UTSA Celebrates Women’s History Month with Events Throughout March | UTSA today | UTSA

This year’s Women’s History Month events will include:
Body positivity, grossophobia and the politics of desire: an author’s discourse
Monday March 7 | 11:30 a.m. | Virtual
In this conference and questions-answers, the author Caleb Luna will reflect on their essay, “On Being Fat, Brown, Femme, and Ugly,” eight years after it was written.
Book Discussion with the Co-Editors of Revolutionary Women of Texas and Mexico
Tuesday March 8 | 11:30 a.m. | Virtual
Co-editors Kathy Sosa, Ellen Riojas Clark and jennifer speed will discuss their groundbreaking book, “Revolutionary Women of Texas and Mexico,” which celebrates women in early Texas and Mexico who refused to follow a traditional path.
International Women’s Day
tuesday march 8
In honor of this year’s campaign theme, #BreakTheBiasUTSA asks the Roadrunner community to:
- Take a photo striking the #BreakTheBias pose—crossing your arms to show solidarity
- Include a commitment to creating a diverse, equitable and inclusive world.
- Tag @UTSA_MSCEJ, @UTSAStudents and @UTSACOEHD
Recovering Indigenous Foods for Healing and Wellness
Wednesday March 9 | 10:30 a.m. | Virtual
Directed by Lilliana Saldanathis event is a presentation-plática on the indigenous foods of present-day Mexico and the Tejas-Mexico border regions and their culinary and medicinal uses to indigenize and decolonize diets for personal healing and collective well-being.

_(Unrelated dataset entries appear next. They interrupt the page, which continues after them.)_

(* ===== verification/LogUpload.v ===== *)
(** * Uploading the spool

    The two readers of the spool: the live sink of [agent/logs.go] and the
    recovery of [agent/evidence_outbox.go], each as one turn of its loop with
    L1's answer (or its absence) as an argument. *)
From S2P Require Import Prelude Order States Contract GoStrings JobSpec L1Types RestartPolicy Database.
From S2P Require Import LeaseClock Authority Credentials Summaries Lifecycle LogRetention Logs Claim LogSpool.
#[local] Open Scope string_scope.
#[local] Open Scope list_scope.
#[local] Open Scope Z_scope.

(** ** Where a refusal is decided *)
Inductive errorDestination :=
| errorDestinationUnclassified | errorDestinationTransient | errorDestinationAttemptAuthority
| errorDestinationNodeSession.
#[export] Instance errorDestination_eq_dec : EqDecision errorDestination.
Proof. solve_decision. Defined.

Inductive nodeSessionReaction :=
| nodeSessionNoReaction | nodeSessionReregister | nodeSessionDrain | nodeSessionStopRecordAndEscalate.

Definition agentProtocolErrorClassifications (code : ErrorCode) : option (errorDestination * nodeSessionReaction) :=
  match code with
  | ErrorInternal | ErrorRunLedgerUnavailable => Some (errorDestinationTransient, nodeSessionNoReaction)
  | ErrorLeaseExpired | ErrorStaleFence | ErrorAttemptMismatch | ErrorAttemptNotFound | ErrorAttemptNotOwned =>
      Some (errorDestinationAttemptAuthority, nodeSessionNoReaction)
  | ErrorNodeNotRegistered | ErrorNodeDead => Some (errorDestinationNodeSession, nodeSessionReregister)
  | ErrorNodeDraining => Some (errorDestinationNodeSession, nodeSessionDrain)
  | ErrorNodeSessionReplaced | ErrorIdentityBound | ErrorPrincipalForbidden =>
      Some (errorDestinationNodeSession, nodeSessionStopRecordAndEscalate)
  | _ => None
  end.

(** What came back from L1: its answer, or a failure of the transport. *)
Inductive reply :=
| Answered (r : result ErrorCode AppendLogsResponse)
| NoAnswer.

(** [classifyAgentProtocolError] of an error of a client call. *)
Definition classifyAgentProtocolError (code : option ErrorCode) : errorDestination * nodeSessionReaction :=
  match code with
  | Some code => default (errorDestinationTransient, nodeSessionNoReaction) (agentProtocolErrorClassifications code)
  | None => (errorDestinationTransient, nodeSessionNoReaction)
  end.

Definition permanentEvidenceRejection (code : option ErrorCode) : bool :=
  match code with
  | Some (ErrorInvalidRequest | ErrorConflict | ErrorIdempotencyConflict | ErrorNotFound | ErrorUnsupportedClass
         | ErrorUnsupportedKind | ErrorUnsupportedRuntimeHandler | ErrorNotImplemented) => true
  | _ => false
  end.

(** ** Acknowledgements *)
Definition eventEndSequence (event : LogEvent) : Z :=
  match le_Gap event with Some gap => gap_ThroughSequence gap | None => le_Sequence event end.

Definition note_highest (known : gmap string Z) (event : LogEvent) : gmap string Z :=
  match known !! le_Stream event with
  | Some sequence => if sequence <? eventEndSequence event
                     then <[le_Stream event := eventEndSequence event]> known else known
  | None => <[le_Stream event := eventEndSequence event]> known
  end.

Definition highest (events : list LogEvent) : gmap string Z := fold_left note_highest events ∅.

Definition validateLogAcknowledgement (events : list LogEvent) (acknowledged : gmap string Z) : bool :=
  forallb (fun '(stream, sequence) =>
    match acknowledged !! stream with Some accepted => sequence <=? accepted | None => false end)
    (map_to_list (highest events)).

Definition eventsContainGap (events : list LogEvent) : bool :=
  existsb (fun event => bool_decide (is_Some (le_Gap event))) events.

(** ** The live sink *)
Record batchingLogSink := mkbatchingLogSink {
  bs_attemptID : string;
  bs_batchSize : nat;
  bs_pendingEvents : Z
}.
#[export] Instance batchingLogSink_eta : Eta batchingLogSink := fun r =>
  mkbatchingLogSink (bs_attemptID r) (bs_batchSize r) (bs_pendingEvents r).

(** How a turn ends: the batch is settled, it is sent again, or the uploader
    stops. *)
Inductive turn := Settled | Retry | Stopped.

Section Upload.
Context (ls : logSpool).

(** [newBatchingLogSink]. *)
Definition open_sink (claim : Claim) (batchSize : nat) (sp : Spool) : Spool * result spoolError batchingLogSink :=
  let '(sp, ensured) := run (ensureAttempt ls claim) sp in
  let attemptID := al_AttemptID (cl_Lease claim) in
  (sp, let? _ := ensured in Ok (mkbatchingLogSink attemptID batchSize (pendingCount attemptID sp))).

(** [WriteOutput]; [wake] says whether the uploader is woken. *)
Definition WriteOutput (now : Z) (event : LogEvent) (sink : batchingLogSink) (sp : Spool) :
    Spool * result spoolError (batchingLogSink * bool) :=
  let event := if le_Timestamp event =? zero_time then event <| le_Timestamp := now |> else event in
  let '(sp, appended) := run (append ls event) sp in
  let pending := bs_pendingEvents sink + 1 in
  (sp, let? _ := appended in Ok (sink <| bs_pendingEvents := pending |>, Z.of_nat (bs_batchSize sink) <=? pending)).

(** One turn of the loop of [uploadContext]. *)
Definition upload_turn (attemptID : string) (batch : list LogEvent) (answer : reply) (sp : Spool) : turn * Spool :=
  match answer with
  | Answered (Ok response) =>
      if validateLogAcknowledgement batch (lp_Acknowledged response) then
        match run (acknowledge ls attemptID (lp_Acknowledged response)) sp with
        | (sp, Ok _) => (Settled, sp)
        | (sp, Err _) => (Stopped, sp)
        end
      else (Stopped, sp)
  | Answered (Err code) =>
      if bool_decide ((classifyAgentProtocolError (Some code)).1 = errorDestinationTransient) then (Retry, sp) else (Stopped, sp)
  | NoAnswer => (Retry, sp)
  end.

Definition settle_sink (batch : list LogEvent) (sink : batchingLogSink) : batchingLogSink :=
  sink <| bs_pendingEvents := bs_pendingEvents sink - Z.of_nat (length batch) |>.

(** ** Recovery *)
Inductive recovery :=
| RecoveryContinue (lost : bool)
| RecoveryFailed.

(** One turn of [recoverLogsRetaining]; [fenced] says that an upgrade owns the
    attempt, or took ownership while the request was out. *)
Definition recover_turn (now : Z) (fenced : bool) (attemptID : string) (batch : list durableSpoolEvent) (answer : reply)
    (sp : Spool) : recovery * Spool :=
  let events := map de_event batch in
  let seal reason code := (RecoveryFailed, (run (sealIncomplete attemptID reason code now) sp).1) in
  match answer with
  | Answered (Ok response) =>
      if validateLogAcknowledgement events (lp_Acknowledged response) then
        match run (acknowledge ls attemptID (lp_Acknowledged response)) sp with
        | (sp, Ok _) => (RecoveryContinue (bool_decide (lp_AttemptState response = AttemptLost)), sp)
        | (sp, Err _) => (RecoveryFailed, sp)
        end
      else (RecoveryFailed, sp)
  | Answered (Err _) | NoAnswer =>
      let code := match answer with Answered (Err code) => Some code | _ => None end in
      if fenced then (RecoveryFailed, sp)
      else if permanentEvidenceRejection code then
        if eventsContainGap events then seal "replacement gap was rejected" code
        else match run (replaceBatchWithReplayGaps attemptID batch) sp with
             | (sp, Ok _) => (RecoveryContinue false, sp)
             | (_, Err _) => seal "rejected replay could not be replaced with a gap" code
             end
      else match (classifyAgentProtocolError code).1 with
           | errorDestinationAttemptAuthority => seal "attempt authority no longer accepts evidence" code
           | _ => (RecoveryFailed, sp)
           end
  end.

(** The completion request rebuilt from the spool by [recoverCompletion]. *)
Definition recovered_request (attemptID : string) (sp : Spool) : option CompletionRequest :=
  match sp_attempts sp !! attemptID, read_durableCompletion attemptID sp with
  | Some a, Some (completion, _) =>
      Some (mkCompletionRequest (dc_InterruptionReason completion) (dc_InterruptionRequestKey completion)
        (sa_fencing_token a) ("completion:" +:+ attemptID) (dc_Result completion) (dc_RuntimeQuiescenceEvidence completion)
        "" (dc_TerminationInitiator completion))
  | _, _ => None
  end.
End Upload.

Style Files: Heritage South Texas Aesthetics — Ayer, Hoy y Siempre
Wednesday March 9 | 10 a.m. to 11:15 a.m. | Virtual
Sunday March 13 | 2 p.m. | Jamie’s Place, 1514 W. Commerce St., 78207
Weaving together Anzaldúan’s research and self-history, this workshop will discuss how women dress to express their cultural identity, adorn themselves as a form of self-care, track and anticipate fashion trends, and how women express joy in a lineage of ancestral South Texas aesthetics.. The workshop will also explore the remix of vintage and second-hand textiles and the rasquache style. Entrants can contribute to a final ‘zine that features portraits recreating a fashionable look of a family ancestor.
Featured event: Keynote – Love in Troubled Times
Tuesday March 22 | 2:30 p.m. | Virtual
Gaye Therese JohnsonAssociate Professor of Chicana/o and Central American Studies and Associate Director of the Ralph J. Bunche Center for African American Studies at the University of California, Los Angeles, will discuss intentional living, building hope, and of maintaining perseverance in troubled times.
Feminist Organizing in the Time of COVID: Experiences and Alternatives in Latin America
Thursday March 24 | 3 p.m. | Virtual
This conversation will reflect on how various women and LGBTQ+ communities in Latin America have recently organized themselves to address several long-term crises exacerbated by the COVID 19 pandemic. Drawing on experiences as feminist anthropologists working in Mexico and Guatemala, panelists will share examples of grassroots feminist organizations rooted in a long history of collective resistance and building alternative futures expressed in concrete actions of solidarity.
Featured event: In Search of Reproductive Justice, a conversation between Dána-Ain Davis and Deirdre Cooper Owens
Monday March 28 | 11:30 a.m. | Virtual
Reproductive justice scholars and activists Cooper Owens and Dana Ain Davis discuss the historical legacy of medical racism and the contemporary challenges faced by Black women and those who give birth in their quest for reproductive justice.
Featured event: When Coatlicue comes for you, transformation is inevitable
Tuesday March 29 | 2:30 p.m. | Virtual
Feminist researcher, writer, teacher, mentor and spiritual activist Irene Lara will discuss a myriad of ways in which women cultivate a critical and compassionate consciousness, thus making the difficult and intimate work of healing and transformation inevitable – and even irresistible.
Fifty Years of Title IX: The Past, Present and Future of Women’s College Athletics
Tuesday March 29 | 6:00 p.m. | Student Union Retama Auditorium (SU 2.02.02) and Live Stream
This presentation will highlight the progress made and the challenges that remain for women’s athletics on the occasion of 50 years of Title IX.
Dominican soy
Thursday March 31 | 2:30 p.m. | Virtual
This poetry reading and performance by the award-winning author Jasmine Mendez addresses the intersections of race, identity, culture, disability and gender.